We had an hour break. I took two. I went on a long walk, and a lot of insights emerged. Creative ideas that were surprising. I felt confident they were the way. I sense my path is not a standard one, and I am not supposed to win in obvious and conventional ways, but in new ways, or really old ones.
The second part of Day 2 was a letdown. Lots of upselling and recordings of Tony from previous events, which I probably could have found on YouTube. Watching pre-recorded videos on a live Zoom call during a sunny day is not a vibe. I was bored and, sadly, fell prey to “The Pull,” that unconscious force I’ve been fighting against—the one that drags you into the screen, as if you're being sucked into it. I guess this is what one gets for staring at a screen all day.
I started people-watching on Zoom, just observing them, alone in their rooms, trapped in their Zoom boxes and staring into their plastic portals. You could see the hope in their eager faces, trying to catch a glimpse of their potential. It seemed sad to me. Or maybe it seemed sad that I was the one judging. I didn’t want to be here. I was ready to leave.
The day ended, and the resolve exercise was just enough for me to continue on to Day 3. I went to bed, and something very weird happened. I woke up in the middle of the night and heard an intrusive voice in my head saying, “Tony must be worshipped.”
Whoa. It didn’t sound like my voice. Did some Tony Robbins “success entity” just visit me?! I wasn’t actually freaked out, because I’ve experienced stranger things before, and my explorations into “discarnate entities” taught me that not being afraid of them removes all their power.
I did process the content of the message and thought to myself, “Does Tony actually want to be worshipped?” There are a lot of people out there who definitely seem like they worship him.
I reflected on his past, his stories of a traumatic upbringing, the absence of a father figure, and what I can only imagine as a constant hunger for love. Obviously, he wants to help people and be useful to others. Extremely useful. I reflected on that same desire in myself.
Especially with my male friends, I wanted to be the one with answers, with solutions, with a practical wisdom that could help them navigate their confusion in life. It was only a few years ago, when I separated myself from the world and underwent intense inner work, that I realized the real motive behind my desire to help.
I wanted to be useful because I wanted to be loved. If I was useful, I would be loved, or so the formula told me. The problem with this kind of exchange is that you impose yourself to be useful where you can be, even when it is not needed. Moreover, most relationships should not rest on the foundation of one party being more useful to another.

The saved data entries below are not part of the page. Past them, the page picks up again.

(* ===== verification/HostSample.v ===== *)
(** * The host's theorems at a concrete machine

    A host without launch permits, on an empty state directory: it admits an allocation,
    spawns its guardian, sends a command, drives an upload, is stopped, crashes and starts
    again. *)

From S2P Require Import Prelude Ext Ids GuestModel GuestWire Wire Fs FsLaws Store Reference FileWire HostModel HostEnv HostSpec RecordLaws JournalLaws HostOps HostLaws HostRefines HostFiles HostBoot HostTheorems.
From S2P Require Authority LaunchAuthority Resources Guardian Command Files History Journal.
Import Ref.
#[local] Existing Instance LaunchAuthority.Checkpoint_eq_dec.
#[local] Existing Instance Guardian.State_eq_dec.

(** ** Serialization

    Manifests and executions have codecs. A journal is encoded by the part of it that such
    a host uses; a journal that uses more is refused. *)

#[export] Instance Journal_eq_dec : EqDecision Journal.
Proof. solve_decision. Defined.

#[export] Program Instance Ownership_codec : Codec Ownership := codec_inj
  (fun o => (o_host_id o, o_project_id o, o_sandbox_id o, o_allocation_id o, o_operation_id o,
             o_generation o, o_supervisor_epoch o, o_claim_revision o, o_claim_expires_unix_ms o))
  (fun t => let '(h, p, s, a, op, g, e, r, x) := t in
    Some {| o_host_id := h; o_project_id := p; o_sandbox_id := s; o_allocation_id := a;
            o_operation_id := op; o_generation := g; o_supervisor_epoch := e;
            o_claim_revision := r; o_claim_expires_unix_ms := x |}) _.
Next Obligation. by intros []. Qed.
#[export] Program Instance Resources_codec : Codec wResources := codec_inj
  (fun r => (res_vcpu r, res_memory_mib r, res_disk_mib r))
  (fun t => Some {| res_vcpu := t.1.1; res_memory_mib := t.1.2; res_disk_mib := t.2 |}) _.
Next Obligation. by intros []. Qed.
#[export] Program Instance Create_codec : Codec CreateRequest := codec_inj
  (fun c => (c_launch_permit_json c, c_ownership c, c_image_digest c, c_resources c, c_allocation_expires_unix_ms c))
  (fun t => let '(p, o, i, r, x) := t in
    Some {| c_launch_permit_json := p; c_ownership := o; c_image_digest := i; c_resources := r;
            c_allocation_expires_unix_ms := x |}) _.
Next Obligation. by intros []. Qed.
#[export] Program Instance Artifact_codec : Codec Guardian.Artifact := codec_inj
  (fun a => (Guardian.path a, Guardian.artifact_sha256 a))
  (fun t => Some {| Guardian.path := t.1; Guardian.artifact_sha256 := t.2 |}) _.
Next Obligation. by intros []. Qed.
#[export] Program Instance Guardian_config_codec : Codec Guardian.Config := codec_inj
  (fun c => (Guardian.state_root c, Guardian.cgroup_parent c, Guardian.firecracker c, Guardian.jailer c,
             Guardian.kernel c, Guardian.rootfs c, Guardian.jail_uid c, Guardian.jail_gid c))
  (fun t => let '(s, g, f, j, k, r, u, i) := t in
    Some {| Guardian.state_root := s; Guardian.cgroup_parent := g; Guardian.firecracker := f;
            Guardian.jailer := j; Guardian.kernel := k; Guardian.rootfs := r;
            Guardian.jail_uid := u; Guardian.jail_gid := i |}) _.
Next Obligation. by intros []. Qed.
#[export] Program Instance Owner_codec : Codec Guardian.Owner := codec_inj
  (fun o => (Guardian.host o, Guardian.project o, Guardian.sandbox o, Guardian.allocation o,
             Guardian.create_operation o, Guardian.generation o, Guardian.epoch o))
  (fun t => let '(h, p, s, a, op, g, e) := t in
    Some {| Guardian.host := h; Guardian.project := p; Guardian.sandbox := s; Guardian.allocation := a;
            Guardian.create_operation := op; Guardian.generation := g; Guardian.epoch := e |}) _.
Next Obligation. by intros []. Qed.
#[export] Program Instance Start_codec : Codec Guardian.Start := codec_inj
  (fun s => (Guardian.owner s, Guardian.vcpu s, Guardian.memory_mib s, Guardian.disk_mib s, Guardian.expires_unix_ms s))
  (fun t => let '(o, v, m, d, x) := t in
    Some {| Guardian.owner := o; Guardian.vcpu := v; Guardian.memory_mib := m; Guardian.disk_mib := d;
            Guardian.expires_unix_ms := x |}) _.
Next Obligation. by intros []. Qed.
#[export] Program Instance Manifest_codec : Codec Guardian.Manifest := codec_inj
  (fun m => (Guardian.launch_permit m, Guardian.config m, Guardian.start m))
  (fun t => Some {| Guardian.launch_permit := t.1.1; Guardian.config := t.1.2; Guardian.start := t.2 |}) _.
Next Obligation. by intros []. Qed.
#[export] Program Instance Context_codec : Codec Context := codec_inj
  (fun c => (allocation_id c, generation c, boot_id c))
  (fun t => Some {| allocation_id := t.1.1; generation := t.1.2; boot_id := t.2 |}) _.
Next Obligation. by intros []. Qed.

#[export] Program Instance File_record_codec : Codec Files.FileRecord := codec_inj
  (fun f => (Files.digest f, Files.context f, Files.size f, Files.not_started f, Files.commit_requested f,
             Files.abort_requested f, Files.state f))
  (fun t => let '(d, c, z, n, k, a, s) := t in
    Some {| Files.digest := d; Files.context := c; Files.size := z; Files.not_started := n;
            Files.commit_requested := k; Files.abort_requested := a; Files.state := s |}) _.
Next Obligation. by intros []. Qed.

(** The part of a command without its evidence, and the part of a record that matters. *)
Definition command_part (c : Command.CommandRecord) :=
  (Command.digest c, Command.context c, Command.cmd_deadline_unix_ms c, Command.cmd_output_limit c,
   Command.not_started c).
Definition command_of (t : bytes * option Context * Z * Z * bool) : Command.CommandRecord :=
  let '(d, c, x, l, n) := t in
  {| Command.digest := d; Command.context := c; Command.cmd_deadline_unix_ms := x;
     Command.cmd_output_limit := l; Command.not_started := n; Command.receipt := None |}.
Definition record_part (r : Record_) :=
  (owner r, create r, manifest r, dispatched r, stopped r, released r, map_to_list (revisions r),
   map_to_list (command_part <$> commands r), map_to_list (files r)).
Definition record_of_part (t : Ownership * option CreateRequest * option Guardian.Manifest * bool * bool *
    bool * list (string * Z) * list (string * (bytes * option Context * Z * Z * bool))
    * list (string * Files.FileRecord)) : Record_ :=
  let '(o, c, m, d, s, rl, rv, cs, fs) := t in
  {| owner := o; retirement := None; metadata_retirement := None; revisions := list_to_map rv;
     create := c; manifest := m; dispatched := d; stopped := s; released := rl;
     commands := command_of <$> (list_to_map cs : gmap string _); files := list_to_map fs; archives := ∅;
     command_history := None; file_history := None; released_commands := None;
     released_files := None; lease_revision := 0; lease_request := None |}.
Definition journal_part (j : Journal) :=
  (version j, journal_host j, journal_epoch j, map_to_list (record_part <$> records j)).
Definition journal_of_part (t : Z * HostId * Z * list (string * _)) : Journal :=
  let '(v, h, e, rs) := t in
  {| launch_authority := None; version := v; journal_host := h; journal_epoch := e;
     records := record_of_part <$> (list_to_map rs : gmap string _); poisoned := false |}.

(** Whether the part is all there is. *)
Definition none {A} (m : gmap string A) : bool := match map_to_list m with [] => true | _ => false end.
Definition simple_command (c : Command.CommandRecord) : bool := is_none (Command.receipt c).
Definition simple_record (r : Record_) : bool :=
  is_none (retirement r) && is_none (metadata_retirement r) && none (archives r)
  && is_none (command_history r) && is_none (file_history r) && is_none (released_commands r)
  && is_none (released_files r) && (lease_revision r =? 0) && is_none (lease_request r)
  && forallb (fun e => simple_command e.2) (map_to_list (commands r)).
Definition simple_journal (j : Journal) : bool :=
  is_none (launch_authority j) && forallb (fun e => simple_record e.2) (map_to_list (records j)).

Lemma none_empty {A} (m : gmap string A) : none m = true -> m = ∅.
Proof. unfold none. destruct (map_to_list m) eqn:Hm; [|done]. by intros _; apply map_to_list_empty_iff. Qed.
Lemma back_and_forth {A B} (f : A -> B) (g : B -> A) (ok : A -> bool) (m : gmap string A) :
  (forall a, ok a = true -> g (f a) = a) -> forallb (fun e => ok e.2) (map_to_list m) = true ->
  g <$> (list_to_map (map_to_list (f <$> m)) : gmap string B) = m.
Proof.
  intros Hgf Hok. rewrite list_to_map_to_list, <- map_fmap_compose.
  rewrite <- (map_fmap_id m) at 2. apply map_fmap_ext. intros k a Hk. apply Hgf.
  rewrite forallb_forall in Hok. by apply (Hok (k, a)), list_elem_of_In, elem_of_map_to_list.
Qed.
Lemma command_back c : simple_command c = true -> command_of (command_part c) = c.
Proof. intros Hc%is_none_true. destruct c. cbn in *. by subst. Qed.
Lemma record_back r : simple_record r = true -> record_of_part (record_part r) = r.
Proof.
  unfold simple_record. intros Hr. bools. destruct r. cbn in *.
  repeat match goal with
    | h : is_none _ = true |- _ => apply is_none_true in h
    | h : none _ = true |- _ => apply none_empty in h
    end.
  subst. unfold record_of_part, record_part. cbn. f_equal; [apply list_to_map_to_list| |apply list_to_map_to_list].
  by apply (back_and_forth _ _ simple_command); [apply command_back|].
Qed.
Lemma journal_back j : simple_journal j = true -> poisoned j = false -> journal_of_part (journal_part j) = j.
Proof.
  unfold simple_journal. intros Hj Hp. bools. destruct j. cbn in *.
  repeat match goal with h : is_none _ = true |- _ => apply is_none_true in h end.
  subst. unfold journal_of_part, journal_part. cbn. f_equal.
  by apply (back_and_forth _ _ simple_record); [apply record_back|].
Qed.
Definition started (res : result failure (option Outcome)) (a : Agent) : Prop :=
  config a = c /\ registry a = r /\ task a = Some t /\ agent_ok c r (Some t') (guest a) /\
  forall o, res = Ok (Some o) -> forall f rc, active r = Some (task_id t, f) -> running_ok Hon t f rc ->
    outcome_ok Hon (r_output_limit rc) f o.

Lemma begun_call {A B} (m : ST Guest failure A) Q0 (k : A -> R B) (Q : result failure B -> Agent -> Prop) a :
  begun (guest a) -> gwp (floor (guest a)) m Q0 (guest a) ->
  (forall x g, begun g -> Q0 x g -> rwp (k x) Q (with_guest a g)) ->
  (forall e g, begun g -> Q (Err e) (with_guest a g)) -> rwp (on_guest m ≫= k) Q a.
Proof.
  intros Hb Hm Hk He. apply rwp_bind, rwp_on_guest. eapply rwp_gwp; [exact Hm|..].
  - intros x g Hc HQ. apply Hk; [by eapply begun_calm|done].
  - intros e g Hc. apply He. by eapply begun_calm.
Qed.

However, I realize there are exaptive benefits to having such a motivational engine. Being useful in service of what matters most becomes an acquired taste, eventually becoming untethered from the sense of unlovability that once fueled it. There will be missteps, but like anything practiced, you get better over time.
Besides, I wouldn’t be writing here now, in the way I am, if I didn’t have a similar motivational schema to Tony’s.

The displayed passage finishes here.